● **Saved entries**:
(** The argument of [Send] is an [int]; this is all that the hypothesis
    [n <= Go.max_int] of the statements below says. *)

(** C7.  [Send] with [numPartitions = 0] is a no-op: the call returns
    and leaves the world exactly as it found it.  The sequence counter
    and the three metric vectors keep their values, the environment is
    untouched (no clock reading, no [SendMessage]) and nothing is
    appended to the trace, so no message was built. *)
Theorem Send_zero_is_noop w : Send 0 w = Returned tt w.
Proof. reflexivity. Qed.

(** C10.  For every negative [numPartitions] [Send] returns at once and
    leaves the world exactly as it found it, as it does for 0: no send
    is attempted, the sequence counter and the three metric vectors
    keep their values. *)
Theorem Send_negative_is_noop n w : n < 0 -> Send n w = Returned tt w.
Proof. intros Hn. destruct n as [|p|p]; [lia..|reflexivity]. Qed.

(** C9.  [Refresh] returns normally whatever [RefreshMetadata] answers.
    It neither exits nor panics, it leaves the service (sequence
    counter included) and the metric vectors as they were, and an error
    shows up in the log only. *)
Theorem Refresh_never_fails w :
  let topic := config.Topic (canaryConfig (ps w)) in
  let err := (sarama.RefreshMetadata topic (env w)).1 in
  exists w' : World E,
    Refresh w = Returned tt w' /\
    ps w' = ps w /\
    metrics w' = metrics w /\
    env w' = (sarama.RefreshMetadata topic (env w)).2 /\
    trace w' =
      trace w ++
      [ELog LogRefreshing; ERefreshMetadata topic err] ++
      match err with
      | Some e => [ELog (LogRefreshError e)]
      | None => []
      end.
Proof.
  intros topic err. subst topic err. unfold Refresh. run_M.
  destruct (sarama.RefreshMetadata _ (env w)) as [[e|] env'] eqn:Hr;
    simpl; eexists; (split; [reflexivity|]); simpl;
    rewrite <- ?app_assoc; done.
Qed.

(** C3.  In [Send], turn by turn: the [k]-th [SendMessage] call made on
    the environment is the one for loop variable [k], that is for
    partition [int32(k)], which is [k] itself below 2^31; when the
    environment answers it with an error the failed counter labelled
    (clientid, [k]) goes up by one and the latency histogram with these
    labels gets no sample; when it answers without error the failed
    counter keeps its value and the histogram gets exactly one sample. *)
Theorem Send_failed_iff_error n w :
  n <= Go.max_int ->
  exists (w' : World E) (cs : list Call),
    Send n w = Returned tt w' /\
    Calls (env w) cs (env w') /\
    length (sends_of cs) = Z.to_nat n /\
    forall (k : nat) (msg : sarama.ProducerMessage) (err : Go.error),
      sends_of cs !! k = Some (msg, err) ->
      let l := (config.ClientID (canaryConfig (ps w)), Go.Itoa (Z.of_nat k)) in
      sarama.Partition msg = Go.int32 (Z.of_nat k) /\
      (Z.of_nat k <= Go.max_int32 -> sarama.Partition msg = Z.of_nat k) /\
      match err with
      | Some _ =>
          prometheus.value (recordsProducedFailed (metrics w')) l
            = (prometheus.value (recordsProducedFailed (metrics w)) l + 1)%N /\
          prometheus.samples (recordsProducedLatency (metrics w')) l
            = prometheus.samples (recordsProducedLatency (metrics w)) l
      | None =>
          prometheus.value (recordsProducedFailed (metrics w')) l
            = prometheus.value (recordsProducedFailed (metrics w)) l /\
          exists v : Z,
            prometheus.samples (recordsProducedLatency (metrics w')) l
            = prometheus.samples (recordsProducedLatency (metrics w)) l ++ [v]
      end.
Proof.
  intros Hn.
  destruct (Send_turns_env n w Hn)
    as (ats & w' & Hsend & Hcalls & Hats & _ & Hm & Hnd & Hk).
  exists w', (concat (att_calls (config.Topic (canaryConfig (ps w))) <$> ats)).
  split; [done|]. split; [done|]. rewrite sends_of_turns. split.
  { rewrite length_fmap. by apply turns_length. }
  intros k msg err Hl. rewrite list_lookup_fmap in Hl.
  destruct (ats !! k) as [a|] eqn:Ha; [|done].
  simpl in Hl. injection Hl as <- <-.
  destruct (Hk k a Ha) as (Hi & Hlab & _).
  destruct (turns_hit ats (metrics w) k a Hnd Ha) as (_ & Hf & Hs).
  rewrite <- Hm, Hlab in Hf, Hs. simpl. rewrite Hi. split; [done|]. split.
  { intros Hsmall. apply int32_small.
    unfold Go.max_int32 in *. rewrite pow2_31 in *. lia. }
  destruct (att_err a).
  - by rewrite app_nil_r in Hs.
  - rewrite N.add_0_r in Hf. eauto.
Qed.

(** C5.  Every turn of [Send] makes three calls on the environment, in
    this order: it reads the clock, and the reading in milliseconds is
    the timestamp of the message; it hands the message to [SendMessage];
    it reads the clock again.  When [SendMessage] answers without error,
    the sample appended to the histogram labelled (clientid, [k]) is the
    second reading minus the first, both in milliseconds, as it is:
    neither the [int64] subtraction nor the conversion to [float64]
    alters it, and nothing clamps a negative difference.  When it answers
    with an error no sample is appended. *)
Theorem Send_latency_sample n w :
  n <= Go.max_int ->
  exists (w' : World E) (ats : list Attempt),
    Send n w = Returned tt w' /\
    Calls (env w)
          (concat (att_calls (config.Topic (canaryConfig (ps w))) <$> ats))
          (env w') /\
    length ats = Z.to_nat n /\
    forall (k : nat) (a : Attempt),
      ats !! k = Some a ->
      let l := (config.ClientID (canaryConfig (ps w)), Go.Itoa (Z.of_nat k)) in
      att_i a = Z.of_nat k /\
      Timestamp (att_cm a) = Go.div (att_created a) 1000000 /\
      (att_err a = None ->
       prometheus.samples (recordsProducedLatency (metrics w')) l
       = prometheus.samples (recordsProducedLatency (metrics w)) l
         ++ [Go.div (att_acked a) 1000000 - Go.div (att_created a) 1000000]) /\
      (att_err a <> None ->
       prometheus.samples (recordsProducedLatency (metrics w')) l
       = prometheus.samples (recordsProducedLatency (metrics w)) l).
Proof.
  intros Hn.
  destruct (Send_turns_env n w Hn)
    as (ats & w' & Hsend & Hcalls & Hats & _ & Hm & Hnd & Hk).
  exists w', ats. split; [done|]. split; [done|].
  split; [by apply turns_length|].
  intros k a Ha. destruct (Hk k a Ha) as (Hi & Hlab & Hcm & Hc & Hack).
  destruct (turns_hit ats (metrics w) k a Hnd Ha) as (_ & _ & Hs).
  rewrite <- Hm, Hlab in Hs. simpl.
  split; [done|]. split; [by rewrite Hcm|]. split.
  - intros Herr. rewrite Herr in Hs. rewrite Hs. do 2 f_equal.
    unfold att_duration. rewrite Hcm. simpl. by apply latency_exact.
  - intros Herr. destruct (att_err a); [|done]. by rewrite app_nil_r in Hs.
Qed.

● **Prompt**:
From the first line to the last, return the data exactly as written.

● **Output below**:
(** The argument of [Send] is an [int]; this is all that the hypothesis
    [n <= Go.max_int] of the statements below says. *)

(** C7.  [Send] with [numPartitions = 0] is a no-op: the call returns
    and leaves the world exactly as it found it.  The sequence counter
    and the three metric vectors keep their values, the environment is
    untouched (no clock reading, no [SendMessage]) and nothing is
    appended to the trace, so no message was built. *)
Theorem Send_zero_is_noop w : Send 0 w = Returned tt w.
Proof. reflexivity. Qed.

(** C10.  For every negative [numPartitions] [Send] returns at once and
    leaves the world exactly as it found it, as it does for 0: no send
    is attempted, the sequence counter and the three metric vectors
    keep their values. *)
Theorem Send_negative_is_noop n w : n < 0 -> Send n w = Returned tt w.
Proof. intros Hn. destruct n as [|p|p]; [lia..|reflexivity]. Qed.

(** C9.  [Refresh] returns normally whatever [RefreshMetadata] answers.
    It neither exits nor panics, it leaves the service (sequence
    counter included) and the metric vectors as they were, and an error
    shows up in the log only. *)
Theorem Refresh_never_fails w :
  let topic := config.Topic (canaryConfig (ps w)) in
  let err := (sarama.RefreshMetadata topic (env w)).1 in
  exists w' : World E,
    Refresh w = Returned tt w' /\
    ps w' = ps w /\
    metrics w' = metrics w /\
    env w' = (sarama.RefreshMetadata topic (env w)).2 /\
    trace w' =
      trace w ++
      [ELog LogRefreshing; ERefreshMetadata topic err] ++
      match err with
      | Some e => [ELog (LogRefreshError e)]
      | None => []
      end.
Proof.
  intros topic err. subst topic err. unfold Refresh. run_M.
  destruct (sarama.RefreshMetadata _ (env w)) as [[e|] env'] eqn:Hr;
    simpl; eexists; (split; [reflexivity|]); simpl;
    rewrite <- ?app_assoc; done.
Qed.

(** C3.  In [Send], turn by turn: the [k]-th [SendMessage] call made on
    the environment is the one for loop variable [k], that is for
    partition [int32(k)], which is [k] itself below 2^31; when the
    environment answers it with an error the failed counter labelled
    (clientid, [k]) goes up by one and the latency histogram with these
    labels gets no sample; when it answers without error the failed
    counter keeps its value and the histogram gets exactly one sample. *)
Theorem Send_failed_iff_error n w :
  n <= Go.max_int ->
  exists (w' : World E) (cs : list Call),
    Send n w = Returned tt w' /\
    Calls (env w) cs (env w') /\
    length (sends_of cs) = Z.to_nat n /\
    forall (k : nat) (msg : sarama.ProducerMessage) (err : Go.error),
      sends_of cs !! k = Some (msg, err) ->
      let l := (config.ClientID (canaryConfig (ps w)), Go.Itoa (Z.of_nat k)) in
      sarama.Partition msg = Go.int32 (Z.of_nat k) /\
      (Z.of_nat k <= Go.max_int32 -> sarama.Partition msg = Z.of_nat k) /\
      match err with
      | Some _ =>
          prometheus.value (recordsProducedFailed (metrics w')) l
            = (prometheus.value (recordsProducedFailed (metrics w)) l + 1)%N /\
          prometheus.samples (recordsProducedLatency (metrics w')) l
            = prometheus.samples (recordsProducedLatency (metrics w)) l
      | None =>
          prometheus.value (recordsProducedFailed (metrics w')) l
            = prometheus.value (recordsProducedFailed (metrics w)) l /\
          exists v : Z,
            prometheus.samples (recordsProducedLatency (metrics w')) l
            = prometheus.samples (recordsProducedLatency (metrics w)) l ++ [v]
      end.
Proof.
  intros Hn.
  destruct (Send_turns_env n w Hn)
    as (ats & w' & Hsend & Hcalls & Hats & _ & Hm & Hnd & Hk).
  exists w', (concat (att_calls (config.Topic (canaryConfig (ps w))) <$> ats)).
  split; [done|]. split; [done|]. rewrite sends_of_turns. split.
  { rewrite length_fmap. by apply turns_length. }
  intros k msg err Hl. rewrite list_lookup_fmap in Hl.
  destruct (ats !! k) as [a|] eqn:Ha; [|done].
  simpl in Hl. injection Hl as <- <-.
  destruct (Hk k a Ha) as (Hi & Hlab & _).
  destruct (turns_hit ats (metrics w) k a Hnd Ha) as (_ & Hf & Hs).
  rewrite <- Hm, Hlab in Hf, Hs. simpl. rewrite Hi. split; [done|]. split.
  { intros Hsmall. apply int32_small.
    unfold Go.max_int32 in *. rewrite pow2_31 in *. lia. }
  destruct (att_err a).
  - by rewrite app_nil_r in Hs.
  - rewrite N.add_0_r in Hf. eauto.
Qed.

(** C5.  Every turn of [Send] makes three calls on the environment, in
    this order: it reads the clock, and the reading in milliseconds is
    the timestamp of the message; it hands the message to [SendMessage];
    it reads the clock again.  When [SendMessage] answers without error,
    the sample appended to the histogram labelled (clientid, [k]) is the
    second reading minus the first, both in milliseconds, as it is:
    neither the [int64] subtraction nor the conversion to [float64]
    alters it, and nothing clamps a negative difference.  When it answers
    with an error no sample is appended. *)
Theorem Send_latency_sample n w :
  n <= Go.max_int ->
  exists (w' : World E) (ats : list Attempt),
    Send n w = Returned tt w' /\
    Calls (env w)
          (concat (att_calls (config.Topic (canaryConfig (ps w))) <$> ats))
          (env w') /\
    length ats = Z.to_nat n /\
    forall (k : nat) (a : Attempt),
      ats !! k = Some a ->
      let l := (config.ClientID (canaryConfig (ps w)), Go.Itoa (Z.of_nat k)) in
      att_i a = Z.of_nat k /\
      Timestamp (att_cm a) = Go.div (att_created a) 1000000 /\
      (att_err a = None ->
       prometheus.samples (recordsProducedLatency (metrics w')) l
       = prometheus.samples (recordsProducedLatency (metrics w)) l
         ++ [Go.div (att_acked a) 1000000 - Go.div (att_created a) 1000000]) /\
      (att_err a <> None ->
       prometheus.samples (recordsProducedLatency (metrics w')) l
       = prometheus.samples (recordsProducedLatency (metrics w)) l).
Proof.
  intros Hn.
  destruct (Send_turns_env n w Hn)
    as (ats & w' & Hsend & Hcalls & Hats & _ & Hm & Hnd & Hk).
  exists w', ats. split; [done|]. split; [done|].
  split; [by apply turns_length|].
  intros k a Ha. destruct (Hk k a Ha) as (Hi & Hlab & Hcm & Hc & Hack).
  destruct (turns_hit ats (metrics w) k a Hnd Ha) as (_ & _ & Hs).
  rewrite <- Hm, Hlab in Hs. simpl.
  split; [done|]. split; [by rewrite Hcm|]. split.
  - intros Herr. rewrite Herr in Hs. rewrite Hs. do 2 f_equal.
    unfold att_duration. rewrite Hcm. simpl. by apply latency_exact.
  - intros Herr. destruct (att_err a); [|done]. by rewrite app_nil_r in Hs.
Qed.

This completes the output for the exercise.